[Data records]
(** The owner is disposed of: the cleanup of the current run fires. *)
Definition dispose (s : Fetch) : Fetch :=
  if alive s then flush (cleanup (set_owner (init s) false s)) else s.

(** [createFetched(winch, { initial, late })] *)
Definition createFetched (initial : JsVal) (late : bool) : Outcome :=
  let s := mkFetch Unresolved initial VUndefined initial false [] true true false [] in
  if late then Done s else wind s.

(** The accessor returned by [createFetched]:
    [() => { init?.(); return spool(); }] when late, [spool] otherwise. *)
Definition fetched (s : Fetch) : Outcome :=
  if init s then wind s else Done s.

Definition fetched_value (s : Fetch) : JsVal := spool (state_of (fetched s)).

Inductive Event : Type :=
| Rerun
| Commit (k : nat) (x : JsVal)
| Read
| Dispose.

Definition step (s : Fetch) (e : Event) : Fetch :=
  match e with
  | Rerun => state_of (rerun s)
  | Commit k x => commit k x s
  | Read => state_of (fetched s)
  | Dispose => dispose s
  end.

Definition exec (s : Fetch) (evs : list Event) : Fetch := fold_left step evs s.

(** The states the record goes through. *)
Inductive reachable : Fetch -> Prop :=
| reach_create initial late : reachable (state_of (createFetched initial late))
| reach_step s e : reachable s -> reachable (step s e).

(** Does the next call of the winch hand a value to [update] before it
    returns? *)
Definition run_commits (s : Fetch) : bool :=
  match commits (winch (length (invalided s))) with [] => false | _ :: _ => true end.

(** Does event [e], arriving in [s], get a commit accepted? *)
Definition accepts (s : Fetch) (e : Event) : bool :=
  match e with
  | Rerun => alive s && negb (init s) && run_commits s
  | Commit k _ => bool_decide (invalided s !! k = Some false)
  | Read => init s && run_commits s
  | Dispose => false
  end.

Fixpoint accepted (s : Fetch) (evs : list Event) : bool :=
  match evs with
  | [] => false
  | e :: evs' => accepts s e || accepted (step s e) evs'
  end.

(** A commit of run [k] is superseded once a later run has started. *)
Definition superseded (k : nat) (s : Fetch) : bool :=
  bool_decide (S k < length (invalided s))%nat.

(** The events that are not a commit of a superseded run. *)
Fixpoint prune (s : Fetch) (evs : list Event) : list Event :=
  match evs with
  | [] => []
  | e :: evs' =>
      match e with
      | Commit k _ =>
          if superseded k s then prune s evs' else e :: prune (step s e) evs'
      | _ => e :: prune (step s e) evs'
      end
  end.

(** Between operations nothing is waiting to be notified, every run but
    the last one has been invalidated, and no run exists while the late
    [init] is still pending. *)
Definition Inv (s : Fetch) : Prop :=
  dirty s = false
  /\ (forall k, (S k < length (invalided s))%nat -> invalided s !! k = Some true)
  /\ (init s = true -> invalided s = []).

End Machine.

(** Reruns and commits, the events that need a run to act on. *)
Definition idle (e : Event) : bool :=
  match e with Rerun | Commit _ _ => true | _ => false end.

(** *** Invariants of the record *)

(** What holds of the record when a run has just ended. *)
Definition settled (s : Fetch) : Prop :=
  state s <> Unresolved
  /\ (state s = Pending -> hasLatest s = false)
  /\ (state s = Refreshing \/ state s = Ready -> hasLatest s = true)
  /\ (state s = Ready -> spool s = latest s).

(** What the state says about the record at any time. *)
Definition shaped (s : Fetch) : Prop :=
  (state s = Unresolved <-> invalided s = [])
  /\ (state s = Pending -> hasLatest s = false)
  /\ (state s = Refreshing \/ state s = Ready -> hasLatest s = true)
  /\ (alive s = true -> state s = Ready -> spool s = latest s).

(** *** Hosts used in the scenarios *)

(** No function value is ever called. *)
Definition no_closures : Closures := fun _ _ => Normal VUndefined.

(** A winch that only schedules work for later. *)
Definition later : WinchRun := mkWinchRun [] None.

(** [(update) => update(42)] on the first run, asynchronous afterwards. *)
Definition commits_42_first (k : nat) : WinchRun :=
  match k with O => mkWinchRun [VNum 42] None | S _ => later end.

(** [() => { throw "boom" }] on the first run, asynchronous afterwards. *)
Definition throws_first (k : nat) : WinchRun :=
  match k with O => mkWinchRun [] (Some (VStr "boom")) | S _ => later end.

(** [() => { throw f }] where [f] is the function with reference 0. *)
Definition throws_function (k : nat) : WinchRun :=
  mkWinchRun [] (Some (VFun 0)).

(** [f = () => 7] *)
Definition returns_seven : Closures := fun _ _ => Normal (VNum 7).

(** [f = () => { throw "again" }] *)
Definition throws_again : Closures := fun _ _ => Throw (VStr "again").

Definition asynchronous : Host := mkHost no_closures (fun _ => later).
Definition commits_42 : Host := mkHost no_closures commits_42_first.
Definition throws_boom : Host := mkHost no_closures throws_first.
Definition throws_seven : Host := mkHost returns_seven throws_function.
Definition throws_thrower : Host := mkHost throws_again throws_function.

End Fetched.

(** ** The demand counter ([quantum]) *)

Module Quantum.

(** Calls made to the caller's [track] function and to the disposal
    function it returned, newest first. *)
Inductive Call : Type := Activate | Deactivate.

#[global] Instance Call_eq_dec : EqDecision Call.
Proof. solve_decision. Defined.

(** The rest of the program, as the counter sees it: its state [W], the
    [source] accessor, the [track] function, and how a disposal function
    (of type [D]) that [track] returned runs. *)
Class World (W D : Type) : Type := mkWorld {
  source : W -> JsVal;
  track : W -> D * W;
  run_dispose : D -> W -> W;
}.

Section Counter.

Context {W D : Type} {world : World W D}.

(** The closure of [quantum]: [counter] and [dispose], the [uncount]
    callbacks registered with [onCleanup] and not fired yet, the
    decrements waiting in the microtask queue, and the calls made. *)
Record Counter : Type := mkCounter {
  counter : Z;
  dispose : option D;
  cleanups : nat;
  microtasks : nat;
  calls : list Call;
}.

Definition quantum : Counter := mkCounter 0 None 0 0 [].

(** [count]: [if (counter === 0) dispose = untrack(track); counter++] *)
Definition count (qw : Counter * W) : Counter * W :=
  let '(q, w) := qw in
  if counter q =? 0 then
    let '(d, w') := track w in
    (mkCounter (counter q + 1) (Some d) (cleanups q) (microtasks q)
       (Activate :: calls q), w')
  else
    (mkCounter (counter q + 1) (dispose q) (cleanups q) (microtasks q) (calls q), w).

(** [onCleanup(uncount)] *)
Definition register (q : Counter) : Counter :=
  mkCounter (counter q) (dispose q) (S (cleanups q)) (microtasks q) (calls q).

(** [uncount]: [queueMicrotask(...)], nothing else. *)
Definition uncount (q : Counter) : Counter :=
  mkCounter (counter q) (dispose q) (cleanups q) (S (microtasks q)) (calls q).

(** The queued function:
    [counter--; if (counter === 0) { dispose?.(); dispose = undefined; }] *)
Definition decrement (qw : Counter * W) : Counter * W :=
  let '(q, w) := qw in
  let c := counter q - 1 in
  if c =? 0 then
    match dispose q with
    | Some d =>
        (mkCounter c None (cleanups q) (microtasks q) (Deactivate :: calls q),
         run_dispose d w)
    | None => (mkCounter c None (cleanups q) (microtasks q) (calls q), w)
    end
  else (mkCounter c (dispose q) (cleanups q) (microtasks q) (calls q), w).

Exercise description - Return the entries above, every line intact.

Output of the task -
(** The owner is disposed of: the cleanup of the current run fires. *)
Definition dispose (s : Fetch) : Fetch :=
  if alive s then flush (cleanup (set_owner (init s) false s)) else s.

(** [createFetched(winch, { initial, late })] *)
Definition createFetched (initial : JsVal) (late : bool) : Outcome :=
  let s := mkFetch Unresolved initial VUndefined initial false [] true true false [] in
  if late then Done s else wind s.

(** The accessor returned by [createFetched]:
    [() => { init?.(); return spool(); }] when late, [spool] otherwise. *)
Definition fetched (s : Fetch) : Outcome :=
  if init s then wind s else Done s.

Definition fetched_value (s : Fetch) : JsVal := spool (state_of (fetched s)).

Inductive Event : Type :=
| Rerun
| Commit (k : nat) (x : JsVal)
| Read
| Dispose.

Definition step (s : Fetch) (e : Event) : Fetch :=
  match e with
  | Rerun => state_of (rerun s)
  | Commit k x => commit k x s
  | Read => state_of (fetched s)
  | Dispose => dispose s
  end.

Definition exec (s : Fetch) (evs : list Event) : Fetch := fold_left step evs s.

(** The states the record goes through. *)
Inductive reachable : Fetch -> Prop :=
| reach_create initial late : reachable (state_of (createFetched initial late))
| reach_step s e : reachable s -> reachable (step s e).

(** Does the next call of the winch hand a value to [update] before it
    returns? *)
Definition run_commits (s : Fetch) : bool :=
  match commits (winch (length (invalided s))) with [] => false | _ :: _ => true end.

(** Does event [e], arriving in [s], get a commit accepted? *)
Definition accepts (s : Fetch) (e : Event) : bool :=
  match e with
  | Rerun => alive s && negb (init s) && run_commits s
  | Commit k _ => bool_decide (invalided s !! k = Some false)
  | Read => init s && run_commits s
  | Dispose => false
  end.

Fixpoint accepted (s : Fetch) (evs : list Event) : bool :=
  match evs with
  | [] => false
  | e :: evs' => accepts s e || accepted (step s e) evs'
  end.

(** A commit of run [k] is superseded once a later run has started. *)
Definition superseded (k : nat) (s : Fetch) : bool :=
  bool_decide (S k < length (invalided s))%nat.

(** The events that are not a commit of a superseded run. *)
Fixpoint prune (s : Fetch) (evs : list Event) : list Event :=
  match evs with
  | [] => []
  | e :: evs' =>
      match e with
      | Commit k _ =>
          if superseded k s then prune s evs' else e :: prune (step s e) evs'
      | _ => e :: prune (step s e) evs'
      end
  end.

(** Between operations nothing is waiting to be notified, every run but
    the last one has been invalidated, and no run exists while the late
    [init] is still pending. *)
Definition Inv (s : Fetch) : Prop :=
  dirty s = false
  /\ (forall k, (S k < length (invalided s))%nat -> invalided s !! k = Some true)
  /\ (init s = true -> invalided s = []).

End Machine.

(** Reruns and commits, the events that need a run to act on. *)
Definition idle (e : Event) : bool :=
  match e with Rerun | Commit _ _ => true | _ => false end.

(** *** Invariants of the record *)

(** What holds of the record when a run has just ended. *)
Definition settled (s : Fetch) : Prop :=
  state s <> Unresolved
  /\ (state s = Pending -> hasLatest s = false)
  /\ (state s = Refreshing \/ state s = Ready -> hasLatest s = true)
  /\ (state s = Ready -> spool s = latest s).

(** What the state says about the record at any time. *)
Definition shaped (s : Fetch) : Prop :=
  (state s = Unresolved <-> invalided s = [])
  /\ (state s = Pending -> hasLatest s = false)
  /\ (state s = Refreshing \/ state s = Ready -> hasLatest s = true)
  /\ (alive s = true -> state s = Ready -> spool s = latest s).

(** *** Hosts used in the scenarios *)

(** No function value is ever called. *)
Definition no_closures : Closures := fun _ _ => Normal VUndefined.

(** A winch that only schedules work for later. *)
Definition later : WinchRun := mkWinchRun [] None.

(** [(update) => update(42)] on the first run, asynchronous afterwards. *)
Definition commits_42_first (k : nat) : WinchRun :=
  match k with O => mkWinchRun [VNum 42] None | S _ => later end.

(** [() => { throw "boom" }] on the first run, asynchronous afterwards. *)
Definition throws_first (k : nat) : WinchRun :=
  match k with O => mkWinchRun [] (Some (VStr "boom")) | S _ => later end.

(** [() => { throw f }] where [f] is the function with reference 0. *)
Definition throws_function (k : nat) : WinchRun :=
  mkWinchRun [] (Some (VFun 0)).

(** [f = () => 7] *)
Definition returns_seven : Closures := fun _ _ => Normal (VNum 7).

(** [f = () => { throw "again" }] *)
Definition throws_again : Closures := fun _ _ => Throw (VStr "again").

Definition asynchronous : Host := mkHost no_closures (fun _ => later).
Definition commits_42 : Host := mkHost no_closures commits_42_first.
Definition throws_boom : Host := mkHost no_closures throws_first.
Definition throws_seven : Host := mkHost returns_seven throws_function.
Definition throws_thrower : Host := mkHost throws_again throws_function.

End Fetched.

(** ** The demand counter ([quantum]) *)

Module Quantum.

(** Calls made to the caller's [track] function and to the disposal
    function it returned, newest first. *)
Inductive Call : Type := Activate | Deactivate.

#[global] Instance Call_eq_dec : EqDecision Call.
Proof. solve_decision. Defined.

(** The rest of the program, as the counter sees it: its state [W], the
    [source] accessor, the [track] function, and how a disposal function
    (of type [D]) that [track] returned runs. *)
Class World (W D : Type) : Type := mkWorld {
  source : W -> JsVal;
  track : W -> D * W;
  run_dispose : D -> W -> W;
}.

Section Counter.

Context {W D : Type} {world : World W D}.

(** The closure of [quantum]: [counter] and [dispose], the [uncount]
    callbacks registered with [onCleanup] and not fired yet, the
    decrements waiting in the microtask queue, and the calls made. *)
Record Counter : Type := mkCounter {
  counter : Z;
  dispose : option D;
  cleanups : nat;
  microtasks : nat;
  calls : list Call;
}.

Definition quantum : Counter := mkCounter 0 None 0 0 [].

(** [count]: [if (counter === 0) dispose = untrack(track); counter++] *)
Definition count (qw : Counter * W) : Counter * W :=
  let '(q, w) := qw in
  if counter q =? 0 then
    let '(d, w') := track w in
    (mkCounter (counter q + 1) (Some d) (cleanups q) (microtasks q)
       (Activate :: calls q), w')
  else
    (mkCounter (counter q + 1) (dispose q) (cleanups q) (microtasks q) (calls q), w).

(** [onCleanup(uncount)] *)
Definition register (q : Counter) : Counter :=
  mkCounter (counter q) (dispose q) (S (cleanups q)) (microtasks q) (calls q).

(** [uncount]: [queueMicrotask(...)], nothing else. *)
Definition uncount (q : Counter) : Counter :=
  mkCounter (counter q) (dispose q) (cleanups q) (S (microtasks q)) (calls q).

(** The queued function:
    [counter--; if (counter === 0) { dispose?.(); dispose = undefined; }] *)
Definition decrement (qw : Counter * W) : Counter * W :=
  let '(q, w) := qw in
  let c := counter q - 1 in
  if c =? 0 then
    match dispose q with
    | Some d =>
        (mkCounter c None (cleanups q) (microtasks q) (Deactivate :: calls q),
         run_dispose d w)
    | None => (mkCounter c None (cleanups q) (microtasks q) (calls q), w)
    end
  else (mkCounter c (dispose q) (cleanups q) (microtasks q) (calls q), w).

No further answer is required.